David Weigel of the Washington Post reports on what colleague Drew Harwell calls a "fairly telling anecdote from Trump's Florida rally crowd,” in Trump supporters see a successful president - and are frustrated with critics who don’t (17,000+ shares). The story ends with what many journalists, including Emily Holden of ClimateWire, note is “Quite a kicker. ‘I think the only thing that’s going to reunite us is maybe the Lord coming back.’” “So, you’re saying there’s a chance?” asks Joshua Hatch of The Chronicle of Higher Education.

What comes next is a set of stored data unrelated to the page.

(** A numeral followed by a character that is not a digit is read up to that
    character. *)
Lemma fmt_d_inj z z' : fmt_d z = fmt_d z' → z = z'.
Proof.
  intros E. pose proof (fmt_d_numeral z) as H. pose proof (fmt_d_numeral z') as H'.
  apply strto_scan_numeral in H, H'; try (by right; right; left).
  rewrite E, H' in H. injection H as Hn Ha.
  destruct (z <? 0) eqn:E1, (z' <? 0) eqn:E2; bool_facts; lia.
Qed.

Lemma dec_digits_length fuel n acc k :
  0 <= n < 10 ^ Z.of_nat k → (0 < k)%nat →
  (String.length (dec_digits fuel n acc) <= k + String.length acc)%nat.
Proof.
  revert n acc k. induction fuel as [|fuel IH]; intros n acc k Hn Hk; simpl; [lia|].
  destruct (Z.ltb_spec n 10); simpl; [lia|].
  destruct k as [|[|k]]; [lia|simpl in Hn; lia|].
  specialize (IH (n / 10) (String (digit_char (n mod 10)) acc) (S k)). simpl String.length in IH.
  enough (0 <= n / 10 < 10 ^ Z.of_nat (S k)) by (specialize (IH ltac:(done)); lia).
  rewrite Nat2Z.inj_succ, Z.pow_succ_r in Hn by lia.
  split; [apply Z.div_pos; lia|apply Z.div_lt_upper_bound; lia].
Qed.

(** A 64-bit integer prints as at most 20 characters. *)
Lemma fmt_d_length z : LONG_MIN <= z <= LONG_MAX → (String.length (fmt_d z) <= 20)%nat.
Proof.
  intros Hz. change LONG_MIN with (- 2 ^ 63) in Hz. change LONG_MAX with (2 ^ 63 - 1) in Hz.
  unfold fmt_d, dec_nonneg. destruct (Z.ltb_spec z 0); [rewrite length_append|].
  all: match goal with |- context [dec_digits ?f ?n ""] =>
    pose proof (dec_digits_length f n "" 19 ltac:(lia) ltac:(lia)) end; simpl in *; lia.
Qed.

Lemma span_digits_app b ds c t :
  all_chars (is_base_digit b) ds = true → is_base_digit b c = false →
  span_digits b (ds +:+ String c t) = (ds, String c t).
Proof.
  intros Hall Hc. induction ds as [|d ds IH]; [simpl; by rewrite Hc|].
  rewrite all_chars_cons in Hall. apply andb_true_iff in Hall as [Hd Hall].
  rewrite append_cons. simpl. by rewrite Hd, IH.
Qed.

Lemma isspace_not_digit c : isspace c = true → is_base_digit 10 c = false.
Proof.
  intros H. destruct (is_base_digit 10 c) eqn:E; [|done].
  apply digit_value_range in E as [E _]; [congruence|lia].
Qed.

Lemma strto_scan_dec pre sg n c t :
  all_chars isspace pre = true → sg = "" ∨ sg = "+" ∨ sg = "-" →
  0 <= n → isspace c = true →
  strto_scan (pre +:+ sg +:+ dec_nonneg n +:+ String c t) 10 =
    Some (bool_decide (sg = "-"), n, String c t).
Proof.
  intros Hpre Hsg Hn Hc. unfold strto_scan. rewrite skip_spaces_app by done.
  destruct (dec_nonneg_spec n Hn) as (Hne & Hall & Hval).
  destruct (digits_of_head 10 (dec_nonneg n) n) as (d & u & Hd & Hsp & Hm & Hp);
    [lia|by repeat split|].
  assert (split_sign (skip_spaces (sg +:+ dec_nonneg n +:+ String c t)) =
    (bool_decide (sg = "-"), dec_nonneg n +:+ String c t)) as ->.
  { rewrite Hd. rewrite !append_cons. destruct Hsg as [-> | [-> | ->]]; [|done..].
    simpl. rewrite Hsp. simpl. by rewrite !decide_False. }
  simpl. rewrite span_digits_app by (done || by apply isspace_not_digit).
  destruct (dec_nonneg n); [done|]. by rewrite <- Hval.
Qed.

(** ** Bounded copies *)

Lemma length_take_str n s : String.length (take_str n s) = Nat.min n (String.length s).
Proof. unfold take_str. by rewrite <- !length_chars, chars_of_chars, length_take. Qed.

Lemma take_str_ge n s : (String.length s <= n)%nat → take_str n s = s.
Proof.
  intros H. unfold take_str. rewrite take_ge by (by rewrite length_chars).
  apply of_chars_chars.
Qed.

Lemma snprintf_bound size s :
  (0 < size)%nat → (String.length (snprintf size s) < size)%nat.
Proof. intros H. unfold snprintf. rewrite length_take_str. lia. Qed.

Lemma snprintf_fits size s : (String.length s < size)%nat → snprintf size s = s.
Proof. intros H. apply take_str_ge. lia. Qed.

Lemma take_str_app_ge n s t :
  (String.length s <= n)%nat →
  take_str n (s +:+ t) = s +:+ take_str (n - String.length s) t.
Proof.
  intros H. apply chars_inj. unfold take_str.
  rewrite chars_app, !chars_of_chars, chars_app, take_app, length_chars.
  rewrite (take_ge (chars s)) by (by rewrite length_chars). by rewrite chars_of_chars.
Qed.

"I believe that crosses an important line." Fox News Anchor Chris Wallace comments on Trump’s attacks on the media. Defense Secretary Mattis also speaks out against the idea that the media is the enemy, in what Steven Ginsberg of the Washington Post tweets is “Quite a statement.”
New Zealand: fake island? Scientists say it’s the tip of a “hidden continent.”
SpaceX’s Falcon 9 rocket blasts off from pad 39A.